Mary Beth Writes


This photo is by my friend Jennifer Beiriger. (I don’t think Jennifer knows this but I can’t spell her name. My brain will not learn and keep the correct spelling of Beiriger so I have it on a post-it note next to my desk. It’s been there a couple years.)

Ebbing late afternoon light can break your heart.

The first thing a newborn sees is light. The last thing a dying person seems to see is a glorious rosy light opening in their brain as they leave. 

Robert Frost’s “Choose Something Like a Star”

This is the whole poem:  Click here. 

O Star (the fairest one in sight),
We grant your loftiness the right
To some obscurity of cloud –
It will not do to say of night,
Since dark is what brings out your light.

So when at times the mob is swayed
To carry praise or blame too far,
We may choose something like a star
To stay our minds on and be staid.

This poem, set to beautiful music by Randall Thompson: Click here.


Joan Didion died today.

Len and I were beginning to date by which I mean we were beginning to realize there was another person in the world who “got” us.  I was interested in his stories; he was interested in mine.  It’s pretty heady, those early days of finding your person.

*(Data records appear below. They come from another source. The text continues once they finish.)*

(** the constants of [netip.MustParsePrefix] *)
Definition forbidden : list Prefix :=
  [mkPrefix (Addr4 (224 * 2 ^ 24)) 4; mkPrefix (Addr4 (240 * 2 ^ 24)) 4; mkPrefix (Addr6 (255 * 2 ^ 120) "") 8].
Definition validNetwork (p : Prefix) (spelling : string) : bool :=
  if negb (IsValid p) || (pfx_bits p =? 0) || (p != Masked p) || (Prefix_String p != spelling)
     || Is4In6 (pfx_addr p) || IsUnspecified (pfx_addr p) then false
  else negb (existsb (Overlaps p) forbidden).

Definition overlaps (a b : string) : bool :=
  (a == b) || (a == "/") || (b == "/") || has_prefix (String.append b "/") a || has_prefix (String.append a "/") b.

(** ** Documents *)
Definition enc_Client (c : Client) : jval :=
  JObj [("network", JStr (cl_Network c)); ("access", JStr (cl_Access c)); ("squash", JStr (cl_Squash c));
        ("anonymous_uid", enc_uint (cl_AnonymousUID c)); ("anonymous_gid", enc_uint (cl_AnonymousGID c));
        ("security", JStr (cl_Security c))].
Definition enc_Export (e : Export) : jval :=
  JObj [("id", JStr (ex_ID e)); ("volume_id", JStr (ex_VolumeID e)); ("relative_path", JStr (ex_RelativePath e));
        ("clients", enc_slice enc_Client (ex_Clients e))].
Definition enc_Policy (p : Policy) : jval :=
  JObj [("format", JStr (pol_Format p)); ("schema_version", enc_int (pol_SchemaVersion p));
        ("revision", enc_uint (pol_Revision p)); ("volume_revision", enc_uint (pol_VolumeRevision p));
        ("exports", enc_slice enc_Export (pol_Exports p))].

Definition fields : list string :=
  ["format"; "schema_version"; "revision"; "volume_revision"; "exports"; "id"; "volume_id"; "relative_path";
   "clients"; "network"; "access"; "squash"; "anonymous_uid"; "anonymous_gid"; "security"].
Definition dec_Client : jval → option Client :=
  as_struct ["network"; "access"; "squash"; "anonymous_uid"; "anonymous_gid"; "security"] (mkClient "" "" "" 0 0 "") (λ ms,
  n ← fld "network" as_str "" ms; a ← fld "access" as_str "" ms; q ← fld "squash" as_str "" ms;
  u ← fld "anonymous_uid" (as_uint 32) 0 ms; g ← fld "anonymous_gid" (as_uint 32) 0 ms;
  s ← fld "security" as_str "" ms; Some (mkClient n a q u g s)).
Definition dec_Export : jval → option Export :=
  as_struct ["id"; "volume_id"; "relative_path"; "clients"] (mkExport "" "" "" None) (λ ms,
  i ← fld "id" as_str "" ms; v ← fld "volume_id" as_str "" ms; r ← fld "relative_path" as_str "" ms;
  c ← fld "clients" (as_slice dec_Client) None ms; Some (mkExport i v r c)).
Definition dec_Policy : jval → option Policy :=
  as_struct ["format"; "schema_version"; "revision"; "volume_revision"; "exports"] (mkPolicy "" 0 0 0 None) (λ ms,
  f ← fld "format" as_str "" ms; s ← fld "schema_version" as_int 0 ms; r ← fld "revision" (as_uint 64) 0 ms;
  v ← fld "volume_revision" (as_uint 64) 0 ms; e ← fld "exports" (as_slice dec_Export) None ms;
  Some (mkPolicy f s r v e)).

(** ** Validation *)
Definition bad_client (c : Client) : bool :=
  ((cl_Access c != "ro") && (cl_Access c != "rw")) || ((cl_Squash c != "root") && (cl_Squash c != "all"))
  || negb (anonymousID (cl_AnonymousUID c)) || negb (anonymousID (cl_AnonymousGID c))
  || ((cl_Security c != "sys") && (cl_Security c != "krb5") && (cl_Security c != "krb5i") && (cl_Security c != "krb5p")).
Definition client_step (i j : Z) (prefixes : list Prefix) (c : Client) : res error (list Prefix) :=
  match ParsePrefix (cl_Network c) with
  | None => Err (ErrClientAt i j)
  | Some prefix =>
    refuse negb (validNetwork prefix (cl_Network c)) || bad_client c => ErrClientAt i j ;;
    refuse existsb (Overlaps prefix) prefixes => ErrNetworks ;;
    Ok (prefixes ++ [prefix])
  end.

(** [other.VolumeID == export.VolumeID && overlaps(...)] *)
Definition clash (other e : Export) : bool :=
  (ex_VolumeID other == ex_VolumeID e) && overlaps (Join "/" (ex_RelativePath other)) (Join "/" (ex_RelativePath e)).
Definition export_step (known : gset string) (i : Z) (st : gset string * list Export) (e : Export) :
  res error (gset string * list Export) :=
  let '(ids, earlier) := st in
  refuse negb (uuid (ex_ID e)) || (ex_ID e ∈? ids) || negb (ex_VolumeID e ∈? known) || negb (relativePath (ex_RelativePath e))
         || (slen (ex_Clients e) =? 0) || (MaxClients <? slen (ex_Clients e)) => ErrExportAt i ;;
  refuse existsb (λ other, clash other e) earlier => ErrPaths ;;
  _ ← for_range (client_step i) 0 [] (elems (ex_Clients e));
  Ok ({[ex_ID e]} ∪ ids, earlier ++ [e]).

Definition Policy_Validate (p : Policy) (volumes : ShareConfig.Config) : res error unit :=
  refuse negb (is_ok (ShareConfig.Config_Validate volumes)) => ErrVolumes ;;
  refuse (pol_Format p != Format) || negb (pol_SchemaVersion p =? 1) || (pol_Revision p =? 0)
         || negb (pol_VolumeRevision p =? ShareConfig.cfg_Revision volumes) => ErrStale ;;
  refuse is_nil (pol_Exports p) || (MaxExports <? slen (pol_Exports p)) => ErrExports ;;
  let known := list_to_set (ShareConfig.vol_ID <$> elems (ShareConfig.cfg_Volumes volumes)) in
  _ ← for_range (export_step known) 0 (∅, []) (elems (pol_Exports p));
  refuse MaxInputBytes <? slength (Marshal (enc_Policy p)) => ErrSize ;;
  Ok tt.

Definition Decode (input : reader) (volumes : ShareConfig.Config) : res error Policy :=
  match DecodeInto dec_Policy input MaxInputBytes 8 fields with
  | Err _ => Err ErrJSON
  | Ok p => match Policy_Validate p volumes with Err e => Err e | Ok _ => Ok p end
  end.

(** ** The candidate exports table *)
Record ExportPreview := mkExportPreview {
  xp_ID : string; xp_VolumeID : string; xp_FilesystemUUID : string; xp_MountPath : string; xp_Path : string;
  xp_Clients : list Client }.
Record Preview := mkPreview {
  pre_SchemaVersion : Z; pre_Revision : Z; pre_VolumeRevision : Z; pre_Exports : list ExportPreview;
  pre_Table : string; pre_UsesAUTH_SYS : bool; pre_RequiresKerberos : bool }.

Definition octal3 (b : Z) : string :=
  let d k := String (ascii_of_N (Z.to_N (48 + (b / 8 ^ k) mod 8))) EmptyString in
  String.append (d 2) (String.append (d 1) (d 0)).
Definition escape_byte (c : ascii) : string :=
  if (code c =? 32) || (code c =? 34) || (code c =? 35) || (code c =? 92)
  then String "\" (octal3 (code c)) else String c EmptyString.
Fixpoint escapePath (s : string) : string :=
  match s with EmptyString => EmptyString | String c s' => String.append (escape_byte c) (escapePath s') end.

(** the options of one client, in the order they are printed *)
Definition options (x : ExportPreview) (c : Client) : list string :=
  [cl_Access c; "sync"; "secure"; "root_squash"] ++ (if cl_Squash c == "all" then ["all_squash"] else [])
  ++ [if xp_Path x == xp_MountPath x then "no_subtree_check" else "subtree_check"; "nocrossmnt";
      String.append "sec=" (cl_Security c); String.append "anonuid=" (FormatUint (cl_AnonymousUID c));
      String.append "anongid=" (FormatUint (cl_AnonymousGID c)); String.append "fsid=" (xp_ID x);
      String.append "mountpoint=" (xp_MountPath x)].
Definition client_text (x : ExportPreview) (c : Client) : string :=
  String.append (cl_Network c) (String.append "(" (String.append (join_with "," (options x c)) ")")).
(** a line: the path, then the clients, separated by spaces *)
Definition export_line (x : ExportPreview) : string :=
  join_with " " (escapePath (xp_Path x) :: (client_text x <$> xp_Clients x)).
Definition newline : string := String (ascii_of_nat 10) EmptyString.
Definition banner : string :=
  "# PhantoWD candidate exports; verify identities, containment and credentials before activation.".
Definition table (xs : list ExportPreview) : string :=
  String.append banner (String.append newline (foldr (λ x s, String.append (export_line x) (String.append newline s)) "" xs)).

Definition export_preview (volumes : ShareConfig.Config) (e : Export) : ExportPreview :=
  let known : gmap string string :=
    fold_left (λ m v, <[ShareConfig.vol_ID v := ShareConfig.vol_FilesystemUUID v]> m) (elems (ShareConfig.cfg_Volumes volumes)) ∅ in
  let mount := Join VolumeRoot (ex_VolumeID e) in
  mkExportPreview (ex_ID e) (ex_VolumeID e) (default "" (known !! ex_VolumeID e)) mount (Join mount (ex_RelativePath e))
    (sort_by cl_Network (elems (ex_Clients e))).
Definition uses (test : string → bool) (xs : list ExportPreview) : bool :=
  existsb (λ x, existsb (λ c, test (cl_Security c)) (xp_Clients x)) xs.
Definition Build (p : Policy) (volumes : ShareConfig.Config) : res error Preview :=
  _ ← Policy_Validate p volumes;
  let xs := sort_by xp_ID (export_preview volumes <$> elems (pol_Exports p)) in
  Ok (mkPreview 1 (pol_Revision p) (pol_VolumeRevision p) xs (table xs)
        (uses (λ s, s == "sys") xs) (uses (λ s, s != "sys") xs)).

(** ** The contract *)

(** an address that a client entry admits *)
Definition admits (c : Client) (a : Addr) : Prop := ∃ p, ParsePrefix (cl_Network c) = Some p ∧ in_network p a.
Definition good_client (c : Client) : Prop :=
  (∃ p, ParsePrefix (cl_Network c) = Some p ∧ validNetwork p (cl_Network c) = true)
  ∧ (cl_Access c = "ro" ∨ cl_Access c = "rw") ∧ (cl_Squash c = "root" ∨ cl_Squash c = "all")
  ∧ anonymousID (cl_AnonymousUID c) = true ∧ anonymousID (cl_AnonymousGID c) = true
  ∧ (cl_Security c = "sys" ∨ cl_Security c = "krb5" ∨ cl_Security c = "krb5i" ∨ cl_Security c = "krb5p").
(** no address is admitted by two client entries *)
Definition clients_apart (c d : Client) : Prop := ∀ a, admits c a → admits d a → False.
Record good_export (known : gset string) (e : Export) : Prop := {
  ge_id : uuid (ex_ID e) = true;
  ge_volume : ex_VolumeID e ∈ known;
  ge_path : relativePath (ex_RelativePath e) = true;
  ge_count : 1 ≤ slen (ex_Clients e) ≤ MaxClients;
  ge_clients : Forall good_client (elems (ex_Clients e));
  ge_networks : ForallOrdPairs clients_apart (elems (ex_Clients e)) }.
(** two exports of one volume, neither below the other *)
Definition exports_apart (e f : Export) : Prop :=
  ex_VolumeID e = ex_VolumeID f → ¬ path_nested (ex_RelativePath e) (ex_RelativePath f).

Record wf_policy (volumes : ShareConfig.Config) (p : Policy) : Prop := {
  wp_volumes : ShareConfig.wf_config volumes;
  wp_format : pol_Format p = Format;
  wp_schema : pol_SchemaVersion p = 1;
  wp_revision : pol_Revision p ≠ 0;
  wp_bound : pol_VolumeRevision p = ShareConfig.cfg_Revision volumes;
  wp_present : is_nil (pol_Exports p) = false ∧ slen (pol_Exports p) ≤ MaxExports;
  wp_exports : Forall (good_export (ShareConfig.volume_ids volumes)) (elems (pol_Exports p));
  wp_ids : NoDup (ex_ID <$> elems (pol_Exports p));
  wp_apart : ForallOrdPairs exports_apart (elems (pol_Exports p));
  wp_size : slength (Marshal (enc_Policy p)) ≤ MaxInputBytes }.

(** ** The loops *)
Definition pfx (c : Client) : Prefix := default (mkPrefix (Addr4 0) 0) (ParsePrefix (cl_Network c)).

Lemma bad_client_false c : bad_client c = false ↔
  (cl_Access c = "ro" ∨ cl_Access c = "rw") ∧ (cl_Squash c = "root" ∨ cl_Squash c = "all")
  ∧ anonymousID (cl_AnonymousUID c) = true ∧ anonymousID (cl_AnonymousGID c) = true
  ∧ (cl_Security c = "sys" ∨ cl_Security c = "krb5" ∨ cl_Security c = "krb5i" ∨ cl_Security c = "krb5p").
Proof.
  unfold bad_client. rewrite !orb_false_iff, !andb_false_iff, !negb_false_iff, !bool_decide_eq_true. tauto.
Qed.
Lemma read_sections_exact ps : Forall printable ps → read_sections (sections ps) = Some (section <$> ps).
Proof.
  intros HF. unfold read_sections, sections. rewrite split_lines.
  2:{ apply Forall_app_2; [repeat (apply Forall_cons_2; [done|]); apply Forall_nil_2|]. apply Forall_bind. eapply Forall_impl; [done|].
      intros p Hp. exact (proj1 (section_lines_ok p Hp)). }
  assert (Hr : read_lines (filter (λ l, skipped l = false) (ps ≫= section_lines)) = Some ([], section <$> ps)).
  { induction HF as [|p ps Hp HF IH]; [done|]. cbn [mbind list_bind]. rewrite filter_app. by apply (proj2 (section_lines_ok p Hp)). }
  rewrite !filter_app. change (filter (λ l, skipped l = false) banner) with (@nil string).
  change (filter (λ l, skipped l = false) [""]) with (@nil string). rewrite app_nil_r. cbn [app]. by rewrite Hr.
Qed.
(* ===== verification/NetworkPolicy.v ===== *)
(** * Desired network policy: [internal/networkpolicy/policy.go]

    Two logical ports, each with an IPv4 and an IPv6 family, static routes and
    name servers.  [Policy_Validate] is [Policy.Validate] with its loops;
    [wf_policy] is the contract in terms of addresses and networks: the networks
    of the two ports have no common address, and a gateway is a neighbour on the
    port it is used on and never one of the box's own addresses. *)

From S2P Require Import Prelude GoStrings Utf8 ConfigJson GoJson NetIP.
Import GoJson NetIP.

Module NetworkPolicy.

Definition Format : string := "phantowd-network-policy".
Definition MaxInputBytes : Z := 16384.
Definition MaxAddresses : Z := 4.
Definition MaxRoutes : Z := 16.
Definition MaxDNSServers : Z := 3.
Definition MaxSearchDomains : Z := 6.

(** ** Data *)
Record Family := mkFamily {
  fa_Mode : string; fa_Addresses : slice string; fa_DefaultRoute : bool; fa_Gateway : string; fa_Metric : Z }.
Record Interface := mkInterface { if_Slot : string; if_IPv4 : Family; if_IPv6 : Family }.
Record Route := mkRoute { rt_Slot : string; rt_Destination : string; rt_Gateway : string; rt_Metric : Z }.
Record DNS := mkDNS { dns_Mode : string; dns_Source : string; dns_Servers : slice string; dns_SearchDomains : slice string }.
Record Policy := mkPolicy {
  pol_Format : string; pol_SchemaVersion : Z; pol_Revision : Z; pol_Hostname : string;
  pol_Interfaces : slice Interface; pol_Routes : slice Route; pol_DNS : DNS }.
(** [Validate] accepts exactly the registries that satisfy the invariant. *)
Lemma Registry_Validate_wf r : Registry_Validate r = Ok tt ↔ wf_registry r.
Proof.
  unfold Registry_Validate. rewrite refuse_Ok, res_bind_Ok.
  setoid_rewrite (for_range_chain _ _ _ _ _ _ _ _ (account_step_Ok _ _)).
  setoid_rewrite chain_account. split.
  - intros (Hh & [[[s1 s2] s3] n] & (HF & (? & ? & ?) & Hst) & [Hl _]%refuse_Ok).
    apply (f_equal snd) in Hst. rewrite fold_account_live in Hst. simpl in Hst.
    go_bool. split_hyps. split; try done; lia.
  - intros [? ? ? (? & ? & ?) ? ? ? ? ? ? Hl]. split.
    + go_bool. split_and!; try done; try lia; by rewrite ?bool_decide_eq_false.
    + destruct (fold_left add_account (elems (reg_Accounts r)) (∅, ∅, ∅, 0)) as [[[s1 s2] s3] n] eqn:Hf.
      exists (s1, s2, s3, n). split_and!; try done.
      pose proof (fold_account_live (elems (reg_Accounts r)) (∅, ∅, ∅, 0)) as Hn.
      rewrite Hf in Hn. simpl in Hn. rewrite refuse_Ok. go_bool. split; [lia|done].
Qed.

Lemma Registry_Validate_ok r : is_ok (Registry_Validate r) = true ↔ wf_registry r.
Proof. by rewrite is_ok_unit, Registry_Validate_wf. Qed.

Lemma Registry_next_Ok r expected r' :
  typed_registry r →
  Registry_next r expected = Ok r' ↔
  wf_registry r ∧ reg_Revision r = expected ∧ expected < max_uint64 ∧
  r' = mkRegistry (reg_Format r) (reg_SchemaVersion r) (reg_Revision r + 1)
         (reg_FirstID r) (reg_LastID r) (Some (elems (reg_Accounts r))).
Proof.
  intros Ht. unfold Registry_next, u64_add, wrap, typed_registry, max_uint64 in *.
  rewrite !refuse_Ok. go_bool. rewrite Registry_Validate_ok. split.
  - intros (Hw & [Hr Hm] & [= <-]). split_and!; try done; [lia|].
    rewrite Z.mod_small by lia. done.
  - intros (Hw & <- & Hm & ->). split_and!; try done; [lia|].
    rewrite Z.mod_small by lia. done.
Qed.

(** *** The allocator *)
Lemma first_free_Some fuel used c last n :
  first_free fuel used c last = Some n →
  c ≤ n ≤ last ∧ n ∉ used ∧ (∀ m, c ≤ m < n → m ∈ used).
Proof.
  revert c. induction fuel as [|f IH]; intros c; simpl; [done|].
  destruct (Z.ltb_spec last c); [done|]. case_bool_decide as Hc.
  - intros (Hb & Hn & Hm)%IH. split_and!; [lia|lia|done|].
    intros m Hr. destruct (decide (m = c)) as [->|]; [done|]. apply Hm. lia.
  - intros [= <-]. split_and!; [lia|lia|done|lia].
Qed.

Lemma first_free_None fuel used c last :
  (Z.to_nat (last - c + 1) ≤ fuel)%nat →
  first_free fuel used c last = None ↔ (∀ m, c ≤ m ≤ last → m ∈ used).
Proof.
  revert c. induction fuel as [|f IH]; intros c Hf; simpl.
  - split; [|done]. intros _ m Hm. lia.
  - destruct (Z.ltb_spec last c).
    + split; [|done]. intros _ m Hm. lia.
    + case_bool_decide as Hc.
      * rewrite IH by lia. split.
        -- intros Hm m Hr. destruct (decide (m = c)) as [->|]; [done|]. apply Hm. lia.
        -- intros Hm m Hr. apply Hm. lia.
      * split; [done|]. intros Hm. exfalso. apply Hc, Hm. lia.
Qed.

(** *** The loops of [Create] *)
Definition clean_external (name external : string) : Prop :=
  bad_external external = false ∧ equal_fold external name = false.

Lemma external_loop_Ok name l i :
  for_range (external_step name) i tt l = Ok tt ↔ Forall (clean_external name) l.
Proof.
  revert i. induction l as [|x l IH]; intros i; [simpl; by rewrite Forall_nil|].
  rewrite for_range_cons_Ok, Forall_cons. unfold external_step at 1, clean_external.
  setoid_rewrite refuse_Ok. setoid_rewrite refuse_Ok. split.
  - intros ([] & (? & ? & _) & ?%IH). done.
  - intros ((? & ?) & ?%(IH (i + 1))). exists tt. done.
Qed.
(** [fsync] of an open file makes the content durable wherever the file is
    linked. *)
Definition flush (i : inode) : inode :=
  mkInode (i_dev i) (i_ino i) (i_regular i) (i_mode i) (i_uid i) (i_nlink i) (i_content i) true.
Definition flush_same (f i : inode) : inode :=
  if (i_dev i =? i_dev f) && (i_ino i =? i_ino f) then flush i else i.
Definition flush_file (d : disk) (f : inode) : disk :=
  mkDisk (flush_same f <$> current d) (pending d) ((λ e : option inode, flush_same f <$> e) <$> crash_current d).
Definition sync_directory (d : disk) : disk := mkDisk (current d) (pending d) [current d].

Definition Store_syncCurrent (s : Store T) (f : sync_faults) (d : disk) : disk * res store_error unit :=
  let sync_dir d := if sf_dir f then (d, Err ErrIO) else (sync_directory d, Ok tt) in
  match Store_openCurrent s (sf_open f) d with
  | Err ErrNotInitialized => sync_dir d
  | Err e => (d, Err e)
  | Ok file =>
    let d' := if sf_sync f then d else flush_file d file in
    if sf_sync f || sf_close f then (d', Err ErrIO) else sync_dir d'
  end.

(** [load]'s result as [Commit] and [Open] read it: absence is not an error. *)
Definition optional_load (r : res store_error T) : res store_error (option T) :=
  match r with
  | Ok c => Ok (Some c)
  | Err ErrNotInitialized => Ok None
  | Err e => Err e
  end.

Definition openDescriptorWithCodec (x : start_faults) (codec : Codec T) (d : disk) :
  disk * res store_error (Store T) :=
  let s := mkStore true false false codec in
  if xf_fstat x || negb (xf_mode x =? 448) || negb (xf_uid x =? euid) then (d, Err ErrUnsafe)
  else match xf_lock x with
  | LockHeld => (d, Err ErrBusy)
  | LockFailed => (d, Err ErrIO)
  | LockOk =>
    match optional_load (Store_load s (xf_load x) d) with
    | Err e => (d, Err e)
    | Ok _ =>
      match Store_syncCurrent s (xf_sync x) d with
      | (d', Err e) => (d', Err e)
      | (d', Ok _) => (d', Ok s)
      end
    end
  end.

(** [filepath.IsAbs(p) && filepath.Clean(p) == p] *)
Definition clean_absolute (p : string) : bool :=
  (p == "/") || (has_prefix "/" p && forallb path_element (tail (split_on "/" p))).

Definition OpenWithCodec (x : start_faults) (directory : string) (codec : Codec T) (d : disk) :
  disk * res store_error (Store T) :=
  if negb (Codec_valid codec) then (d, Err ErrUnsafe)
  else if negb (clean_absolute directory) then (d, Err ErrUnsafe)
  else if xf_open x then (d, Err ErrUnsafe)
  else openDescriptorWithCodec x codec d.

(** *** Commit *)

(** The checks before the directory is touched: the encoded document and its
    decoding. *)
Definition commit_encode (s : Store T) (expected : Z) (next : T) : res store_error (string * T) :=
  refuse (expected =? max_uint64) || negb (Revision (st_codec s) next =? u64_add expected 1)
    => ErrConflict ;;
  refuse negb (Validate (st_codec s) next) => ErrInvalid ;;
  match marshal next with
  | None => Err ErrInvalid
  | Some data =>
    refuse MaxBytes (st_codec s) <? slength data => ErrInvalid ;;
    match Decode (st_codec s) data with
    | None => Err ErrInvalid
    | Some persisted => Ok (data, persisted)
    end
  end.

(** The comparison with the current document. *)
Definition commit_admit (s : Store T) (f : load_faults) (d : disk) (expected : Z) (persisted : T) :
  res store_error unit :=
  cur ← optional_load (Store_load s f d);
  let currentRevision := match cur with Some c => Revision (st_codec s) c | None => 0 end in
  refuse negb (currentRevision =? expected) => ErrConflict ;;
  refuse negb (currentRevision =? 0)
         && match ValidateTransition (st_codec s), cur with
            | Some check, Some c => negb (check c persisted)
            | _, _ => false
            end => ErrInvalid ;;
  Ok tt.

(** The disposal of a stale staged file. *)
Definition commit_discard (f : commit_faults) (d : disk) : disk * res store_error unit :=
  if cf_stat f then (d, Err ErrIO)
  else match pending d with
  | None => (d, Ok tt)
  | Some st =>
    if negb (private_file st) then (d, Err ErrUnsafe)
    else if cf_unlink f then (d, Err ErrIO)
    else (mkDisk (current d) None (crash_current d), Ok tt)
  end.

(** Staging: create, write, sync and close the pending file. *)
Definition commit_stage (f : commit_faults) (d : disk) (data : string) : disk * res store_error unit :=
  if cf_create f then (d, Err ErrIO)
  else
    let complete := negb (cf_write f) && (cf_written f =? slength data) in
    let synced := complete && negb (cf_sync f) in
    let file := mkInode (cf_id f).1 (cf_id f).2 true 384 euid 1 (stake (cf_written f) data) synced in
    let d' := mkDisk (current d) (Some file) (crash_current d) in
    if negb synced || cf_close f then (d', Err ErrIO) else (d', Ok tt).

Definition rename_pending (d : disk) : disk :=
  mkDisk (pending d) None (pending d :: crash_current d).

Definition mark_uncertain (s : Store T) : Store T :=
  mkStore (st_ready s) (st_closed s) true (st_codec s).

Definition commit_publish (s : Store T) (f : commit_faults) (d : disk) :
  disk * Store T * res store_error unit :=
  match cf_rename f with
  | RenameFailed applied =>
    (if applied then rename_pending d else d, mark_uncertain s, Err ErrUncertain)
  | RenameOk =>
    if cf_syncdir f then (rename_pending d, mark_uncertain s, Err ErrUncertain)
    else (sync_directory (rename_pending d), s, Ok tt)
  end.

Len would stop after work on Thursdays to buy and then bring to me the NYT because on Thursdays they featured their “Hers” columns; essays written by women. Maybe some of you remember it.

One of the first “Hers” columns I read was by Joan Didion. Everything she said was, to me, like someone giving me the words for my own life. She cared about things. She was often depressed. She noticed details. She despised hypocrisy even as she recognized it in herself. She managed the looming grief and overwhelmingness of life by writing about it.

Joan Didion was the first woman to show me that a woman could write about what she thought about. That saying things aloud in an essay gives a person a path into and through their life.

I have not read her "Year of Living Magically." I'm not brave enough yet to read about losing her daughter and her husband. Have you read it?

Quotes by Joan Didion:

“I don't know what I think until I write it down.”

“I think we are well advised to keep on nodding terms with the people we used to be, whether we find them attractive company or not. Otherwise they turn up unannounced and surprise us, come hammering on the mind's door at 4 a.m. of a bad night and demand to know who deserted them, who betrayed them, who is going to make amends.”

“I'm not telling you to make the world better, because I don't think that progress is necessarily part of the package. I'm just telling you to live in it. Not just to endure it, not just to suffer it, not just to pass through it, but to live in it. To look at it. To try to get the picture. To live recklessly. To take chances. To make your own work and take pride in it. To seize the moment. And if you ask me why you should bother to do that, I could tell you that the grave's a fine and private place, but none I think do there embrace. Nor do they sing there, or write, or argue, or see the tidal bore on the Amazon, or touch their children. And that's what there is to do and get it while you can and good luck at it.”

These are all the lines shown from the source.